PROBLEM ->
Each entry below must appear in the output exactly as written.

═════ DATASET RECORDS ═════

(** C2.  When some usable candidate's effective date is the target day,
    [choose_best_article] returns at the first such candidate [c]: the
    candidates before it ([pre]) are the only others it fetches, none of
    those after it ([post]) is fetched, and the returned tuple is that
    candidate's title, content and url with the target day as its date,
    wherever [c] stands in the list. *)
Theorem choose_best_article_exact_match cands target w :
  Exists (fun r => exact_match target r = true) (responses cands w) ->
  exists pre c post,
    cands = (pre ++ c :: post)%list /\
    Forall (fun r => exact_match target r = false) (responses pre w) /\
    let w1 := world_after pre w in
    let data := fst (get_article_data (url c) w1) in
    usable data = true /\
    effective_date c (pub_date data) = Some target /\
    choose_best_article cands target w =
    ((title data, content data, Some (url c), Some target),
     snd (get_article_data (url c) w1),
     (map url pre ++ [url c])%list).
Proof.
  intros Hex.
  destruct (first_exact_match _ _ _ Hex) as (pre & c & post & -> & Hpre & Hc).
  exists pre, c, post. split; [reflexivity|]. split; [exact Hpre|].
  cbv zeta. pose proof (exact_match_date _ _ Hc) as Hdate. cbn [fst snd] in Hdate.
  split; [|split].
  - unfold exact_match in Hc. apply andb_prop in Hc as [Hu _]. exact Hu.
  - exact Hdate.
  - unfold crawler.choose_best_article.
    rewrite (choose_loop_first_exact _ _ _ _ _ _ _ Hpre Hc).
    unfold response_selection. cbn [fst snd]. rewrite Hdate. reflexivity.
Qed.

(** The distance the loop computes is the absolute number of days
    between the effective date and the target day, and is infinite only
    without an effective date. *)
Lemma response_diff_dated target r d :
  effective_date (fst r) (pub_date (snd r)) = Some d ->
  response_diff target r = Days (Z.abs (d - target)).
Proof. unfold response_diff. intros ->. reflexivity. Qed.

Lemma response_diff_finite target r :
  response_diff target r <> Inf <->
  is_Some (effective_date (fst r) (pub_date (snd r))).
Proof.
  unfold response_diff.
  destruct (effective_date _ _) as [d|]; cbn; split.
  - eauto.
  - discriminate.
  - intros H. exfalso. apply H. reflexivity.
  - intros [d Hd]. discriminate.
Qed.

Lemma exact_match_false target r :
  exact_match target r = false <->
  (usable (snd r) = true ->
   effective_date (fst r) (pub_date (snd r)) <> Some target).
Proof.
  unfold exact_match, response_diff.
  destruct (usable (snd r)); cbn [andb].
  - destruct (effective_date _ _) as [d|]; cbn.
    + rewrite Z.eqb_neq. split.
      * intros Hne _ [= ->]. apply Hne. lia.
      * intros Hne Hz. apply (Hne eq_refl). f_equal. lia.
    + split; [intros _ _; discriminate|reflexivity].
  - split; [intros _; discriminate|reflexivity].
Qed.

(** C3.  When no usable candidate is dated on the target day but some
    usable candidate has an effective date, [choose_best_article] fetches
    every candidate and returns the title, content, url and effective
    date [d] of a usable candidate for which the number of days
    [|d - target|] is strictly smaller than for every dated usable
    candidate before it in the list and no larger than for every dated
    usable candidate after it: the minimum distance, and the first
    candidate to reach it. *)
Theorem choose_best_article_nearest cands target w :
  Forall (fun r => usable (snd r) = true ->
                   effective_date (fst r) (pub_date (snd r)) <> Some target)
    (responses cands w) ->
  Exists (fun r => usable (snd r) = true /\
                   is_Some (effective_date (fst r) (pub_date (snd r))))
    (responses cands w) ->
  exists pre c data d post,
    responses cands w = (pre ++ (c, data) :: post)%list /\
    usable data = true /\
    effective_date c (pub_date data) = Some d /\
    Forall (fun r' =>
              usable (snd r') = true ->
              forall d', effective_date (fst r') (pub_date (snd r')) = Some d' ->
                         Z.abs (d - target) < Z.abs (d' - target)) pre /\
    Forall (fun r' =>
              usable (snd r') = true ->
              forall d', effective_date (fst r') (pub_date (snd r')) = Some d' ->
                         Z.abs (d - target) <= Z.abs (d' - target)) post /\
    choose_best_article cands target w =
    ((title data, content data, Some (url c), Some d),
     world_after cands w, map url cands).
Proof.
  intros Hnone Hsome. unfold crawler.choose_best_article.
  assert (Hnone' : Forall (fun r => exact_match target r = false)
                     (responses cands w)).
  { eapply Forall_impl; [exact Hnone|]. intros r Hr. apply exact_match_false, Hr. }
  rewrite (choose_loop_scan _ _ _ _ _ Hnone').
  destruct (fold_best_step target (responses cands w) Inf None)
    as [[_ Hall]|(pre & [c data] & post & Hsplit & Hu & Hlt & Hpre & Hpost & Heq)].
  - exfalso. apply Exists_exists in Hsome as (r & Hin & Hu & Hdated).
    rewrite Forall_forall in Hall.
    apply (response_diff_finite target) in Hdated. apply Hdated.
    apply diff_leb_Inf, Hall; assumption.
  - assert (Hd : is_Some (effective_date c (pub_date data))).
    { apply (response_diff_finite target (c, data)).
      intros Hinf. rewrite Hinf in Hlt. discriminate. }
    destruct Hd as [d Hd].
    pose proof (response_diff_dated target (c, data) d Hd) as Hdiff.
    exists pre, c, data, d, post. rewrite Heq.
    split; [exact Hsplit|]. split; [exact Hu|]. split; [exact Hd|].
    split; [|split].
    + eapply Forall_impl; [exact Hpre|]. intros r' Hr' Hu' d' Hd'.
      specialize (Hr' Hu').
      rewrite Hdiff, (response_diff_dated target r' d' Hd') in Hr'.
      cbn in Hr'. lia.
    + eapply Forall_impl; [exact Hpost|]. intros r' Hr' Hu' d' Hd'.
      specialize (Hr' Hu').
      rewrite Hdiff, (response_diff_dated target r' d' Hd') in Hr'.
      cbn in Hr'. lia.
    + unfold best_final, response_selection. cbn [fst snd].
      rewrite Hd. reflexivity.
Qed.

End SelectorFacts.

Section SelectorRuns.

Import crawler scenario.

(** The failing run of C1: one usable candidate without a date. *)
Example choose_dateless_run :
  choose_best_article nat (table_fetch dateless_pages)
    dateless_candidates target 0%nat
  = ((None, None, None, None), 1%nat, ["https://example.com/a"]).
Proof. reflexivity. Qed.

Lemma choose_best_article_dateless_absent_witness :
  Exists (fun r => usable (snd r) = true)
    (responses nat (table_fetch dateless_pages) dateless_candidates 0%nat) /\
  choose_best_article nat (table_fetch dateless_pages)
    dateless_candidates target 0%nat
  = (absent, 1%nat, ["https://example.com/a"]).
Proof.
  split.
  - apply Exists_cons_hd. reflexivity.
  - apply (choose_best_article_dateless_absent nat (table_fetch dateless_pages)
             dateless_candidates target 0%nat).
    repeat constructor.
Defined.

═════

SOLUTION FOR THIS EXERCISE ->
(** C2.  When some usable candidate's effective date is the target day,
    [choose_best_article] returns at the first such candidate [c]: the
    candidates before it ([pre]) are the only others it fetches, none of
    those after it ([post]) is fetched, and the returned tuple is that
    candidate's title, content and url with the target day as its date,
    wherever [c] stands in the list. *)
Theorem choose_best_article_exact_match cands target w :
  Exists (fun r => exact_match target r = true) (responses cands w) ->
  exists pre c post,
    cands = (pre ++ c :: post)%list /\
    Forall (fun r => exact_match target r = false) (responses pre w) /\
    let w1 := world_after pre w in
    let data := fst (get_article_data (url c) w1) in
    usable data = true /\
    effective_date c (pub_date data) = Some target /\
    choose_best_article cands target w =
    ((title data, content data, Some (url c), Some target),
     snd (get_article_data (url c) w1),
     (map url pre ++ [url c])%list).
Proof.
  intros Hex.
  destruct (first_exact_match _ _ _ Hex) as (pre & c & post & -> & Hpre & Hc).
  exists pre, c, post. split; [reflexivity|]. split; [exact Hpre|].
  cbv zeta. pose proof (exact_match_date _ _ Hc) as Hdate. cbn [fst snd] in Hdate.
  split; [|split].
  - unfold exact_match in Hc. apply andb_prop in Hc as [Hu _]. exact Hu.
  - exact Hdate.
  - unfold crawler.choose_best_article.
    rewrite (choose_loop_first_exact _ _ _ _ _ _ _ Hpre Hc).
    unfold response_selection. cbn [fst snd]. rewrite Hdate. reflexivity.
Qed.

(** The distance the loop computes is the absolute number of days
    between the effective date and the target day, and is infinite only
    without an effective date. *)
Lemma response_diff_dated target r d :
  effective_date (fst r) (pub_date (snd r)) = Some d ->
  response_diff target r = Days (Z.abs (d - target)).
Proof. unfold response_diff. intros ->. reflexivity. Qed.

Lemma response_diff_finite target r :
  response_diff target r <> Inf <->
  is_Some (effective_date (fst r) (pub_date (snd r))).
Proof.
  unfold response_diff.
  destruct (effective_date _ _) as [d|]; cbn; split.
  - eauto.
  - discriminate.
  - intros H. exfalso. apply H. reflexivity.
  - intros [d Hd]. discriminate.
Qed.

Lemma exact_match_false target r :
  exact_match target r = false <->
  (usable (snd r) = true ->
   effective_date (fst r) (pub_date (snd r)) <> Some target).
Proof.
  unfold exact_match, response_diff.
  destruct (usable (snd r)); cbn [andb].
  - destruct (effective_date _ _) as [d|]; cbn.
    + rewrite Z.eqb_neq. split.
      * intros Hne _ [= ->]. apply Hne. lia.
      * intros Hne Hz. apply (Hne eq_refl). f_equal. lia.
    + split; [intros _ _; discriminate|reflexivity].
  - split; [intros _; discriminate|reflexivity].
Qed.

(** C3.  When no usable candidate is dated on the target day but some
    usable candidate has an effective date, [choose_best_article] fetches
    every candidate and returns the title, content, url and effective
    date [d] of a usable candidate for which the number of days
    [|d - target|] is strictly smaller than for every dated usable
    candidate before it in the list and no larger than for every dated
    usable candidate after it: the minimum distance, and the first
    candidate to reach it. *)
Theorem choose_best_article_nearest cands target w :
  Forall (fun r => usable (snd r) = true ->
                   effective_date (fst r) (pub_date (snd r)) <> Some target)
    (responses cands w) ->
  Exists (fun r => usable (snd r) = true /\
                   is_Some (effective_date (fst r) (pub_date (snd r))))
    (responses cands w) ->
  exists pre c data d post,
    responses cands w = (pre ++ (c, data) :: post)%list /\
    usable data = true /\
    effective_date c (pub_date data) = Some d /\
    Forall (fun r' =>
              usable (snd r') = true ->
              forall d', effective_date (fst r') (pub_date (snd r')) = Some d' ->
                         Z.abs (d - target) < Z.abs (d' - target)) pre /\
    Forall (fun r' =>
              usable (snd r') = true ->
              forall d', effective_date (fst r') (pub_date (snd r')) = Some d' ->
                         Z.abs (d - target) <= Z.abs (d' - target)) post /\
    choose_best_article cands target w =
    ((title data, content data, Some (url c), Some d),
     world_after cands w, map url cands).
Proof.
  intros Hnone Hsome. unfold crawler.choose_best_article.
  assert (Hnone' : Forall (fun r => exact_match target r = false)
                     (responses cands w)).
  { eapply Forall_impl; [exact Hnone|]. intros r Hr. apply exact_match_false, Hr. }
  rewrite (choose_loop_scan _ _ _ _ _ Hnone').
  destruct (fold_best_step target (responses cands w) Inf None)
    as [[_ Hall]|(pre & [c data] & post & Hsplit & Hu & Hlt & Hpre & Hpost & Heq)].
  - exfalso. apply Exists_exists in Hsome as (r & Hin & Hu & Hdated).
    rewrite Forall_forall in Hall.
    apply (response_diff_finite target) in Hdated. apply Hdated.
    apply diff_leb_Inf, Hall; assumption.
  - assert (Hd : is_Some (effective_date c (pub_date data))).
    { apply (response_diff_finite target (c, data)).
      intros Hinf. rewrite Hinf in Hlt. discriminate. }
    destruct Hd as [d Hd].
    pose proof (response_diff_dated target (c, data) d Hd) as Hdiff.
    exists pre, c, data, d, post. rewrite Heq.
    split; [exact Hsplit|]. split; [exact Hu|]. split; [exact Hd|].
    split; [|split].
    + eapply Forall_impl; [exact Hpre|]. intros r' Hr' Hu' d' Hd'.
      specialize (Hr' Hu').
      rewrite Hdiff, (response_diff_dated target r' d' Hd') in Hr'.
      cbn in Hr'. lia.
    + eapply Forall_impl; [exact Hpost|]. intros r' Hr' Hu' d' Hd'.
      specialize (Hr' Hu').
      rewrite Hdiff, (response_diff_dated target r' d' Hd') in Hr'.
      cbn in Hr'. lia.
    + unfold best_final, response_selection. cbn [fst snd].
      rewrite Hd. reflexivity.
Qed.

End SelectorFacts.

Section SelectorRuns.

Import crawler scenario.

(** The failing run of C1: one usable candidate without a date. *)
Example choose_dateless_run :
  choose_best_article nat (table_fetch dateless_pages)
    dateless_candidates target 0%nat
  = ((None, None, None, None), 1%nat, ["https://example.com/a"]).
Proof. reflexivity. Qed.

Lemma choose_best_article_dateless_absent_witness :
  Exists (fun r => usable (snd r) = true)
    (responses nat (table_fetch dateless_pages) dateless_candidates 0%nat) /\
  choose_best_article nat (table_fetch dateless_pages)
    dateless_candidates target 0%nat
  = (absent, 1%nat, ["https://example.com/a"]).
Proof.
  split.
  - apply Exists_cons_hd. reflexivity.
  - apply (choose_best_article_dateless_absent nat (table_fetch dateless_pages)
             dateless_candidates target 0%nat).
    repeat constructor.
Defined.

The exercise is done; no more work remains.